CONFIDENTIAL SEVERANCE AND GENERAL RELEASE AGREEMENT
Exhibit 10.32
THIS CONFIDENTIAL SEVERANCE AND GENERAL RELEASE AGREEMENT (this “Agreement”) is entered into
as of the last date set forth on the signature page hereto, and is made effective as of October 10,
2008 (the “Effective Date”), by and between Xxxxxx X. Xxxxxx (“Employee”) and Mindspeed
Technologies, Inc., a Delaware corporation (“Mindspeed”).
RECITALS
WHEREAS, Employee is currently employed by Mindspeed as Senior Vice President, Communications;
WHEREAS, Employee and Mindspeed wish to arrange for Employee’s separation from employment with
Mindspeed on mutually agreeable terms and conditions as set forth in this Agreement;
ACCORDINGLY, the parties agree as follows:
1. Termination.
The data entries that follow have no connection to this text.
Lemma updUdp_inv u f c r c' :
  Udp.updUdp u f c = (Ok r, c') → ∃ us, h_udps (heap c) !! u = Some us ∧ c' = set_heap (put_udp u (f us) (heap c)) c.
Proof.
  unfold Udp.updUdp, on_udp, on. destruct (h_udps (heap c) !! u) as [us|]; [| done]. intros [= _ <-]. eauto.
Qed.

Lemma udp_inv_same c gs gs' :
  udp_inv (mkSys c gs) → (∀ u, in_flight u gs' ≡ₚ in_flight u gs) → udp_inv (mkSys c gs').
Proof. intros H. by apply (udp_inv_moved c c). Qed.

Lemma step_read e u ctx l1 l2 c gs c' :
  udp_inv (mkSys c (l1 ++ GRead u ctx :: l2)) → gstep e (GRead u ctx) c = (Ok gs, c') →
  udp_inv (mkSys c' (gs ++ l1 ++ l2)).
Proof.
  intros HI H. cbn [gstep] in H. apply go_bind_inv_ok in H as (us & c1 & [-> Hu]%getUdp_inv & H).
  apply go_bind_inv_ok in H as (? & ? & [= <- <-] & H). cbv zeta in H.
  set (expired := match ctx with Some t => _ | None => false end) in H.
  assert (∀ v gs, in_flight v gs = [] → in_flight v (gs ++ l1 ++ l2) ≡ₚ in_flight v (l1 ++ GRead u ctx :: l2)) as Hsame.
  { intros v gs0 H0. by rewrite in_flight_app, H0, in_flight_mid. }
  destruct (Udp.readTake us) as [[msg us']|] eqn:Et.
  - destruct (expired && _); [injection H as <- <-; by eapply udp_inv_same; [| intros; apply Hsame] |].
    apply go_bind_inv_ok in H as ([] & c2 & (us2 & Hu2 & ->)%updUdp_inv & H). injection H as <- <-. simplify_eq.
    eapply udp_inv_read; [done.. | |].
    + intros v Hv. apply (Hsame v [GRelease u msg]). simpl. by rewrite decide_False.
    + intros fl i o Hfl. exists (msg :: fl), i, (o ++ [msg]). split; [| by apply rtc_once, us_take].
      rewrite in_flight_app. simpl. rewrite decide_True by done. simpl. by rewrite Hfl, in_flight_mid.
  - injection H as <- <-. eapply udp_inv_same; [done |]. intros v. apply Hsame. by destruct expired.
Qed.

Lemma step_release e u msg l1 l2 c gs c' :
  udp_inv (mkSys c (l1 ++ GRelease u msg :: l2)) → gstep e (GRelease u msg) c = (Ok gs, c') →
  udp_inv (mkSys c' (gs ++ l1 ++ l2)).
Proof.
  intros HI H. cbn [gstep] in H. apply go_bind_inv_ok in H as ([] & c2 & (us & Hu & ->)%updUdp_inv & H).
  injection H as <- <-. simpl. eapply udp_inv_read; [done.. | |].
  - intros v Hv. rewrite (in_flight_mid v). simpl. by rewrite decide_False.
  - intros fl i o Hfl. rewrite in_flight_mid in Hfl. simpl in Hfl. rewrite decide_True in Hfl by done.
    simpl in Hfl. assert (msg ∈ fl) as (f1 & f2 & ->)%list_elem_of_split by (rewrite Hfl; left).
    exists (f1 ++ f2), i, o. split; [| by apply rtc_once, us_release].
    rewrite <- Permutation_middle in Hfl. by apply Permutation_cons_inv in Hfl.
Qed.

Lemma start_flight u t : in_flight u (start_task t) = [].
Proof. by destruct t. Qed.

(** Runs in which the configured size of the buffer stays within [limit]. *)
Definition bounded_step (s s' : sys) : Prop := bounded (s_client s) ∧ sys_step s s'.
Definition bounded_reachable (s : sys) : Prop := ∃ s0, sys_start s0 ∧ rtc bounded_step s0 s.

Lemma udp_inv_step s s' : udp_inv s → bounded_step s s' → udp_inv s'.
Proof.
  intros HI [Hb Hs]. destruct Hs as [e g l1 l2 c gs c' He Hr|t ts1 ts2 c l Ht|a c gs c' l Ha Hr|t c l Ht]; simpl in *.
  - destruct (reads g) eqn:Eg.
    + destruct g; try done; [by eapply step_read | by eapply step_release].
    + eapply udp_inv_moved; [done | by pose proof (step_moves e g c Eg Hb) as [M _]; rewrite Hr in M |].
      intros u. rewrite in_flight_app, (step_flight e g u Eg c gs c' Hr), in_flight_mid. by destruct g.
  - eapply udp_inv_moved; [done | split; simpl; [intros u us ?; by exists us | congruence] |].
    intros u. by rewrite in_flight_app, start_flight.
  - assert (∀ u, in_flight u (gs ++ l) ≡ₚ in_flight u l) as Hf.
    { intros u. by rewrite in_flight_app, (call_flight a u c gs c' Hr). }
    eapply udp_inv_moved; [done | | done]. assert ((∃ conf, a = CSetConfig conf) ∨ ∀ conf, a ≠ CSetConfig conf)
      as [[conf ->]|Hn] by (destruct a; eauto).
    + assert (h_udps (heap c') = h_udps (heap c)) as E.
      { cbn [run_call] in Hr. unfold discard in Hr. apply go_bind_inv_ok in Hr as (r & c1 & H1 & [= _ <-]).
        unfold try, SetConfig, zoom in H1. destruct (Config.SetConfig conf (World.config c)) as [[] ?]; by simplify_eq. }
      split; rewrite E; [intros u us ?; by exists us | congruence].
    + pose proof (call_moves a c Hn Hb) as [M _]. by rewrite Hr in M.
  - eapply udp_inv_moved; [done | split; simpl; [intros u us ?; by exists us | congruence] | done].
Qed.

Lemma udp_inv_reachable s : bounded_reachable s → udp_inv s.
Proof.
  intros (s0 & H0 & H). assert (udp_inv s0) as HI.
  { destruct H0 as [sk a w conf o t c _ Hc]. unfold NewTunaSessionClient in Hc.
    destruct (MergedConfig conf); [| done..]. injection Hc as <-.
    split; simpl; [intros u us Hu; by rewrite lookup_empty in Hu | done]. }
  clear H0. induction H as [|s1 s2 s3 H12 _ IH]; eauto using udp_inv_step.
Qed.

(** The kind of a session and the size of its channel never change. *)
Lemma ustep_fixed s s' :
  ustep limit s s' → isListener (u_us s') = isListener (u_us s) ∧ recvCap (u_us s') = recvCap (u_us s).
Proof.
  intros []; simpl; try done.
  - subst. unfold Udp.recvPush. by repeat case_decide.
  - unfold Udp.readTake in *. case_match; by simplify_eq.
  - unfold Udp.dropUdpSession. by case_match.
Qed.

Lemma ureachable_fixed l cap s : ureachable limit l cap s → isListener (u_us s) = l ∧ recvCap (u_us s) = cap.
Proof.
  unfold ureachable. intros H. remember (mkU (fresh_udp l cap) [] [] []) as s0 eqn:E0.
  assert (isListener (u_us s0) = l ∧ recvCap (u_us s0) = cap) as H0 by by subst. clear E0.
  induction H as [|x y z Hxy _ IH]; [done |]. apply IH. apply ustep_fixed in Hxy as [-> ->]. done.
Qed.

(** C19: the client refines its UDP sessions.  Whatever the receive loop, readers, monitors,
    dials, calls and the network do, a UDP session of the client is in a state that the
    critical sections of [UdpInv] reach, with the datagrams in flight that its pending
    reads have taken and not yet released. *)
Theorem system_refines_udp s u us :
  bounded_reachable s → h_udps (heap (s_client s)) !! u = Some us →
  ∃ fl i o, fl ≡ₚ in_flight u (s_gs s) ∧ (0 ≤ recvCap us)%Z ∧
    ureachable limit (isListener us) (recvCap us) (mkU us fl i o).
Proof.
  intros HI%udp_inv_reachable Hu. destruct (ui_session _ HI u us Hu) as (l & cap & fl & i & o & Hc & Hfl & Hr).
  destruct (ureachable_fixed _ _ _ Hr) as [El Ec]. simpl in El, Ec. subst. eauto 6.
Qed.

(** C20: the receive buffer of a UDP session.  In every reachable state of the client the
    recorded size is the number of bytes that wait in the channel or are being read; it is
    never negative, and zero or below the configured limit; and the channel holds at most
    the configured number of datagrams. *)
Theorem udp_buffer_accounting s u us :
  bounded_reachable s → h_udps (heap (s_client s)) !! u = Some us →
  recvSize us = (total (recvChan us) + total (in_flight u (s_gs s)))%Z ∧
  (0 ≤ recvSize us)%Z ∧ (recvSize us = 0%Z ∨ (recvSize us < limit)%Z) ∧
  (Z.of_nat (length (recvChan us)) ≤ recvCap us)%Z.
Proof.
  intros HI%udp_inv_reachable Hu. destruct (ui_session _ HI u us Hu) as (l & cap & fl & i & o & Hc & Hfl & Hr).
  destruct (ureachable_buffer _ _ _ _ Hc Hr) as [B1 B2 [B3 B4] _]. simpl in *.
  assert (total fl = total (in_flight u (s_gs s))) as <-.
  { clear -Hfl. induction Hfl; simpl; lia. }
  pose proof (total_nonneg fl). pose proof (total_nonneg (recvChan us)). split_and!; [done | lia | done | lia].
Qed.

(** C21: the two maps of a UDP listener agree.  In every reachable state of the client, the
    session that user data from a UDP address is attributed to is registered under its
    session key with that very address: a reply goes back to where the data came from. *)
Theorem udp_maps_consistent s u us a usa :
  bounded_reachable s → h_udps (heap (s_client s)) !! u = Some us → udpAddrToSessAddr us !! a = Some usa →
  udpAddr usa = a ∧ sessKeyToSessAddr us !! usa_String usa = Some usa.
Proof.
  intros HI%udp_inv_reachable Hu. destruct (ui_session _ HI u us Hu) as (l & cap & fl & i & o & _ & _ & Hr).
  apply ureachable_maps in Hr as [Hm _]. apply Hm.
Qed.

End uview.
Employee will cease active full-time employment with Mindspeed on the
Effective Date. Mindspeed and Employee agree to affect a thoughtful and professional business
transition. Employee agrees to provide transitional assistance to Mindspeed beginning October 11,
2008 by working through November 14, 2008 on a half-time basis at half salary ($2,403.846/week) to
prepare for FY08Q4 earnings release and follow up meetings. Employee will cease active employment
entirely on the November 14, 2008.
2. Resignation. As of the Effective Date, Employee hereby resigns his position as an
officer of Mindspeed and as a director or officer in each of Mindspeed’s subsidiaries for which he
holds an office or offices.
3. Settlement Sum. In consideration of Employee’s representations and releases in
this Agreement, Mindspeed will provide Employee with salary continuation pay at Employee’s current
salary level of $4,807.69 per week (less applicable withholdings) for twelve (12) months beginning
on November 15, 2008 and continuing through November 13, 2009 (the “Salary Continuation Period”).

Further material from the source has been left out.